----- Material shown -----

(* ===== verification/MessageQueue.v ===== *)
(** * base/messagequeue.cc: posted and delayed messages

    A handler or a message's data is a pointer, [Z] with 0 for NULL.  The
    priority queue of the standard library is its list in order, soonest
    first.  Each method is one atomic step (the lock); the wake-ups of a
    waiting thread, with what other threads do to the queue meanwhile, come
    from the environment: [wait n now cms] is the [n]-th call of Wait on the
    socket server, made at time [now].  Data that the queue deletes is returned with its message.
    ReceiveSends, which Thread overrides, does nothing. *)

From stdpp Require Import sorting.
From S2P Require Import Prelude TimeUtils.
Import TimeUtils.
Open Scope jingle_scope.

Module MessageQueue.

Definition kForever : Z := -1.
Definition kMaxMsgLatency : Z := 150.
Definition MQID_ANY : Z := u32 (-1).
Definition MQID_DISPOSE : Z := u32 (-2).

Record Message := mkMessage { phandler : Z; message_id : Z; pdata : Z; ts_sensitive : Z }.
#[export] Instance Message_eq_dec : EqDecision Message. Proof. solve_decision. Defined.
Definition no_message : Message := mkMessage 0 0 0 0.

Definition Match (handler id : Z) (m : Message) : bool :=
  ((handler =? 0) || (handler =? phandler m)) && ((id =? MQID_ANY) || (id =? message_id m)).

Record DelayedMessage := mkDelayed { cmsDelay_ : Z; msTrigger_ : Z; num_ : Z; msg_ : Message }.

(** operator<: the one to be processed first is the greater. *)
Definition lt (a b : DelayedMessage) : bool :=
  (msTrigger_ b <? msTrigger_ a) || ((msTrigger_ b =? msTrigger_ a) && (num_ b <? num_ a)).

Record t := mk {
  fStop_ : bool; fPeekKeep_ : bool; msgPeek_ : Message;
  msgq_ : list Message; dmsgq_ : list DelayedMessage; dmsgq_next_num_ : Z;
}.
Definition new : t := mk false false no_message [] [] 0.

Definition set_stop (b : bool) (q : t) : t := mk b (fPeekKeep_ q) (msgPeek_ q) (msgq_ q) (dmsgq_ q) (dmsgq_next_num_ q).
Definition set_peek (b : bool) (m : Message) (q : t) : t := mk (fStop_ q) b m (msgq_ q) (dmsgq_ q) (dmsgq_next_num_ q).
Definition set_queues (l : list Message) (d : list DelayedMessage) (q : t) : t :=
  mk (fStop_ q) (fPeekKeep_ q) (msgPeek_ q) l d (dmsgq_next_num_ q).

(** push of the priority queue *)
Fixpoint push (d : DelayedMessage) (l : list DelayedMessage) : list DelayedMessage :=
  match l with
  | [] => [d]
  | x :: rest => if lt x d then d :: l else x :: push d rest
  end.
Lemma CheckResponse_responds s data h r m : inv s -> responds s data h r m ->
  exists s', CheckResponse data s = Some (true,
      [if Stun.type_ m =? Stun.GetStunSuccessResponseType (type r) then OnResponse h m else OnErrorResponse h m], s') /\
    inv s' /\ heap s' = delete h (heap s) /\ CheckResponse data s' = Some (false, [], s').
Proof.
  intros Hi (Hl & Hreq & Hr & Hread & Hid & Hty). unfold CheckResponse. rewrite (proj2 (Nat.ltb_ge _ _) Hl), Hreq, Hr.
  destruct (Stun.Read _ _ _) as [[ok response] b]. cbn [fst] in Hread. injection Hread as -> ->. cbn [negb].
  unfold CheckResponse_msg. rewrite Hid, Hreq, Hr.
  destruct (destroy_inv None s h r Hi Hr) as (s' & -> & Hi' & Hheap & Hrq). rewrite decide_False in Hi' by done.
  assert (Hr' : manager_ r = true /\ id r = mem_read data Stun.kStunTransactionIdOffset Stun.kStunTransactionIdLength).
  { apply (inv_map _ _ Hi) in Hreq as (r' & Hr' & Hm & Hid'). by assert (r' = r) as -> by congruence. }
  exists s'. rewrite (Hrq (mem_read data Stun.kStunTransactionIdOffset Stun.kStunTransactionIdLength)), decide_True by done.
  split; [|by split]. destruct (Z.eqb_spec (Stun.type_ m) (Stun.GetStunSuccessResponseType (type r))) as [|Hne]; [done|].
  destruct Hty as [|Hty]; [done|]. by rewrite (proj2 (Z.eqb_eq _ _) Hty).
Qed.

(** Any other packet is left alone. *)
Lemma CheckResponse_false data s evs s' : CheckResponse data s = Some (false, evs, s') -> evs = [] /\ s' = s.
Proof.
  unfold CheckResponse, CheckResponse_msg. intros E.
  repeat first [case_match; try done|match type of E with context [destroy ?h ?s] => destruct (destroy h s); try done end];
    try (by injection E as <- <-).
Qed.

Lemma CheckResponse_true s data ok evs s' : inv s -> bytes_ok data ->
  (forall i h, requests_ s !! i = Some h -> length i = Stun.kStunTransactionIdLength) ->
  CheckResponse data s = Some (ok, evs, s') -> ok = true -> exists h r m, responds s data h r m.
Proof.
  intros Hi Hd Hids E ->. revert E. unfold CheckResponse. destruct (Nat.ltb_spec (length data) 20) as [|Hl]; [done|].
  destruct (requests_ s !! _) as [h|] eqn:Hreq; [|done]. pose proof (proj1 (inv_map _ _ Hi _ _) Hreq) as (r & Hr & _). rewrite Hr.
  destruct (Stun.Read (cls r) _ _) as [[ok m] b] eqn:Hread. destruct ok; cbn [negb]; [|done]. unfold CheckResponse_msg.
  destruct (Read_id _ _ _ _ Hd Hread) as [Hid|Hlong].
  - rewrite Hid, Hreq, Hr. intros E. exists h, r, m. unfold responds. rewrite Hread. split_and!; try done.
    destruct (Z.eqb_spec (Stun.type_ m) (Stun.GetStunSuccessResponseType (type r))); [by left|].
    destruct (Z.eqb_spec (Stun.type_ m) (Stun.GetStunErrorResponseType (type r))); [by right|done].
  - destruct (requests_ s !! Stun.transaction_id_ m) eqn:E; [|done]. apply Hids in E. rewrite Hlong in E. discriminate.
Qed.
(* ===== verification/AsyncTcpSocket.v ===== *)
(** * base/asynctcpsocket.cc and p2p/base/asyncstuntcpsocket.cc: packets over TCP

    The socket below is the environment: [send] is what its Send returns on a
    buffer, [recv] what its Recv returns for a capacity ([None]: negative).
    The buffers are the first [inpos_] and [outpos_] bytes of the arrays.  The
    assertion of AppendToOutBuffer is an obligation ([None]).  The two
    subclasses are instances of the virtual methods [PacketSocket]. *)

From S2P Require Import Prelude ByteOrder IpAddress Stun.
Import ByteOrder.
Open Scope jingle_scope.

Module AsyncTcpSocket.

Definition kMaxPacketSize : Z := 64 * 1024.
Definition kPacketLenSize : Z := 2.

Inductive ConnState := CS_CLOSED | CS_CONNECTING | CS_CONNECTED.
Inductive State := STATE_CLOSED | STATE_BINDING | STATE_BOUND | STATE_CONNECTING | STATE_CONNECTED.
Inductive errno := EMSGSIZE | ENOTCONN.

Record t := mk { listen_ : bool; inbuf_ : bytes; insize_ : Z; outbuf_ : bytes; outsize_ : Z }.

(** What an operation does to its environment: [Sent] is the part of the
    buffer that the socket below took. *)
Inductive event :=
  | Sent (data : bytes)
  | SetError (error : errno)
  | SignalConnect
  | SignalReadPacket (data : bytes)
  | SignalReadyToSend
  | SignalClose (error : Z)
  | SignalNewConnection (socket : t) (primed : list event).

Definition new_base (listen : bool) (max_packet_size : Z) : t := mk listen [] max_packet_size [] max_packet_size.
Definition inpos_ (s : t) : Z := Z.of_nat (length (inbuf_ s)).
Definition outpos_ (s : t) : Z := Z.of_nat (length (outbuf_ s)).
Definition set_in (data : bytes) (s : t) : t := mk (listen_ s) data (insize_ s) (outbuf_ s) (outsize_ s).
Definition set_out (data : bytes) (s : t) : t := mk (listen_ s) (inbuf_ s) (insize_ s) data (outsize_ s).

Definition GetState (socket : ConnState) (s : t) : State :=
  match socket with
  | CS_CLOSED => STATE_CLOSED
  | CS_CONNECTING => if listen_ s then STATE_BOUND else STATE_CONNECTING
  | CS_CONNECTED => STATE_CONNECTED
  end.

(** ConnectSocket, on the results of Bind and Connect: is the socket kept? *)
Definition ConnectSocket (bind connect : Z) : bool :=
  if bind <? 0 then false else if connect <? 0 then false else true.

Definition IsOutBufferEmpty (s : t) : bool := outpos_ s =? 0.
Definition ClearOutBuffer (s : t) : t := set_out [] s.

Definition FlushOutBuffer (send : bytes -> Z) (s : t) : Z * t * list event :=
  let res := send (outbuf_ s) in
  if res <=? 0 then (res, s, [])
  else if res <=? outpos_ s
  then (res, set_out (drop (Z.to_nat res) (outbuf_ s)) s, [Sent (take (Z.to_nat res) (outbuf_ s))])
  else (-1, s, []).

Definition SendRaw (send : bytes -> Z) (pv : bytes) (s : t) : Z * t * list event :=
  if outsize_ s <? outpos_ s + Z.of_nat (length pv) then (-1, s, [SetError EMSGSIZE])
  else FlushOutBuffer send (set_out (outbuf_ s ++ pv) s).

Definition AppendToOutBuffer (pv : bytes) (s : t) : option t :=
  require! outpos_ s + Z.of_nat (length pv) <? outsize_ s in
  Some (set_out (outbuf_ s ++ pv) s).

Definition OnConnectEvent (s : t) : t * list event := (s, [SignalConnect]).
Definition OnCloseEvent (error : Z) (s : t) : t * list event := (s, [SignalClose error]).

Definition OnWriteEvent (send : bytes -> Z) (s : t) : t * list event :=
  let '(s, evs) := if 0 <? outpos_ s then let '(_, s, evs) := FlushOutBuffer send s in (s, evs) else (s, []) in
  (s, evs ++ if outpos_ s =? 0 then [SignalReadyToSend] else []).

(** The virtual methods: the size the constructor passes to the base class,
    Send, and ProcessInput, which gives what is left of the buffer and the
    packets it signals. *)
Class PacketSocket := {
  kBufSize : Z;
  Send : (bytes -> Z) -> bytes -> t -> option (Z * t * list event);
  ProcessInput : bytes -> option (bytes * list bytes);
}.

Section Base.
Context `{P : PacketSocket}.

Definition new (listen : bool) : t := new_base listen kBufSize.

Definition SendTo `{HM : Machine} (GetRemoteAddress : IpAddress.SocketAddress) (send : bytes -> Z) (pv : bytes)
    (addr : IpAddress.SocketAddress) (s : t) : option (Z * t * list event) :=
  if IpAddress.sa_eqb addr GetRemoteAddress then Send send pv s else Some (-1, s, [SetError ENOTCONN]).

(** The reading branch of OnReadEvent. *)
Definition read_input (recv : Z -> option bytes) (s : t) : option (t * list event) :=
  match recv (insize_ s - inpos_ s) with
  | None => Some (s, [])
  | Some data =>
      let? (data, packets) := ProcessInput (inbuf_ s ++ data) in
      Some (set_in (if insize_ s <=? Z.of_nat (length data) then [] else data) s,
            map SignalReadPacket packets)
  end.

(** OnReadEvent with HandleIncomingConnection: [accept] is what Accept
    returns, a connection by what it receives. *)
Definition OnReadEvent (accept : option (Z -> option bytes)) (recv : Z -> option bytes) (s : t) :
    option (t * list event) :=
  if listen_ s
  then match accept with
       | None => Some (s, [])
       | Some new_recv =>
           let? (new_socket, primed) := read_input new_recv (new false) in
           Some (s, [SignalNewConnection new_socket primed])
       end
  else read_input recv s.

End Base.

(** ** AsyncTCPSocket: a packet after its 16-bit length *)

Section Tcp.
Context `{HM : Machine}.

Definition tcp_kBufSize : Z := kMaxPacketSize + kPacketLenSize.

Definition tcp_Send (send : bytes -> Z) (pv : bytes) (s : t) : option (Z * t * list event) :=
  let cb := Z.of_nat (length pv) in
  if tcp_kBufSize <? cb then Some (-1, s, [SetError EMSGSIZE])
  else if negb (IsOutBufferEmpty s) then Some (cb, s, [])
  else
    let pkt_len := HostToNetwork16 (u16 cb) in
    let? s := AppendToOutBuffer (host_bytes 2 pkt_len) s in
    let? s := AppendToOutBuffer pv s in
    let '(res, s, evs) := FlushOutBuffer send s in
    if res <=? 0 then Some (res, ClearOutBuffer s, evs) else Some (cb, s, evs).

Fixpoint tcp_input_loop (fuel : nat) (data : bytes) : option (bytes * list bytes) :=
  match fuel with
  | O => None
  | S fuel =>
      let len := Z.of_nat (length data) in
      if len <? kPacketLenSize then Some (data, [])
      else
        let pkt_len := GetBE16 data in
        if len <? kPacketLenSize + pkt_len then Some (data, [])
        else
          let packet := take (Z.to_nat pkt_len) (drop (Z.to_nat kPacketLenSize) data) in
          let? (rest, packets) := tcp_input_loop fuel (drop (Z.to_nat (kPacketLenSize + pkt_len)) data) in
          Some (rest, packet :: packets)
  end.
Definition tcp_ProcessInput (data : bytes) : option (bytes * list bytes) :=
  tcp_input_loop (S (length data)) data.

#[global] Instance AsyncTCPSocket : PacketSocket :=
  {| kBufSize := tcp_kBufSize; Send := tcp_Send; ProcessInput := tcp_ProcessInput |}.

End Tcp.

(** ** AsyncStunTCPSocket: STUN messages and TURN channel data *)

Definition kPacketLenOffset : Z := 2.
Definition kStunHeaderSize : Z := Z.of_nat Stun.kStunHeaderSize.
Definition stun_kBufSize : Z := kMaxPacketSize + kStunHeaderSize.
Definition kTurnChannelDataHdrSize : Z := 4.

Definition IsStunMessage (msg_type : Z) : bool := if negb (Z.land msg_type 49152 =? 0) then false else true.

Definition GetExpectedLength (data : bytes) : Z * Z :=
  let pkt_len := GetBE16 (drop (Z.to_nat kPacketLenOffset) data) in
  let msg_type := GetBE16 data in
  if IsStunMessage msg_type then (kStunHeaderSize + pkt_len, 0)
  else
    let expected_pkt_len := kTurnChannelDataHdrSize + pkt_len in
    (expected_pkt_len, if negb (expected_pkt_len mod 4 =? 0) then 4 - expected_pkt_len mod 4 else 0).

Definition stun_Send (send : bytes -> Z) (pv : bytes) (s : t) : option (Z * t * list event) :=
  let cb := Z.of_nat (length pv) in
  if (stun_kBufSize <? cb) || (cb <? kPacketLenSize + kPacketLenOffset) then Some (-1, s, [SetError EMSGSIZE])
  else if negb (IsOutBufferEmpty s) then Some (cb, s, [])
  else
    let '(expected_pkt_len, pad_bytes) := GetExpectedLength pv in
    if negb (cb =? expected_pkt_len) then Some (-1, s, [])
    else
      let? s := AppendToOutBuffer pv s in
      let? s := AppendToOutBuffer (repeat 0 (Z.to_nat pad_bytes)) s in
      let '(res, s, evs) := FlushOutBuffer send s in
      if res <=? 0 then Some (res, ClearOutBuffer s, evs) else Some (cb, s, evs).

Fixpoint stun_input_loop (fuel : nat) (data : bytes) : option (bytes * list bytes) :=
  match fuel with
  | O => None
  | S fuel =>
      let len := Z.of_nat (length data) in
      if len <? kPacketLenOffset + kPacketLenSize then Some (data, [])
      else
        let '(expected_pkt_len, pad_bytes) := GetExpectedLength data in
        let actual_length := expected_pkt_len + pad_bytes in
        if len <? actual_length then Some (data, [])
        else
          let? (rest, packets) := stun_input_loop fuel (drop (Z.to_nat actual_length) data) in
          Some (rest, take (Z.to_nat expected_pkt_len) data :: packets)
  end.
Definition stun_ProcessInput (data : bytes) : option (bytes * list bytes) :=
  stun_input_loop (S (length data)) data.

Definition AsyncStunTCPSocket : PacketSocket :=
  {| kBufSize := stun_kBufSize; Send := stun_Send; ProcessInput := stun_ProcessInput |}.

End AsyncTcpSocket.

-----

### Exercise details
Retype exactly the lines of the data above that fall between the line with "Definition IsOutBufferEmpty (s" and the line with "require! outpos_ s", inclusive, and add nothing.

### Answer area
Definition IsOutBufferEmpty (s : t) : bool := outpos_ s =? 0.
Definition ClearOutBuffer (s : t) : t := set_out [] s.

Definition FlushOutBuffer (send : bytes -> Z) (s : t) : Z * t * list event :=
  let res := send (outbuf_ s) in
  if res <=? 0 then (res, s, [])
  else if res <=? outpos_ s
  then (res, set_out (drop (Z.to_nat res) (outbuf_ s)) s, [Sent (take (Z.to_nat res) (outbuf_ s))])
  else (-1, s, []).

Definition SendRaw (send : bytes -> Z) (pv : bytes) (s : t) : Z * t * list event :=
  if outsize_ s <? outpos_ s + Z.of_nat (length pv) then (-1, s, [SetError EMSGSIZE])
  else FlushOutBuffer send (set_out (outbuf_ s ++ pv) s).

Definition AppendToOutBuffer (pv : bytes) (s : t) : option t :=
  require! outpos_ s + Z.of_nat (length pv) <? outsize_ s in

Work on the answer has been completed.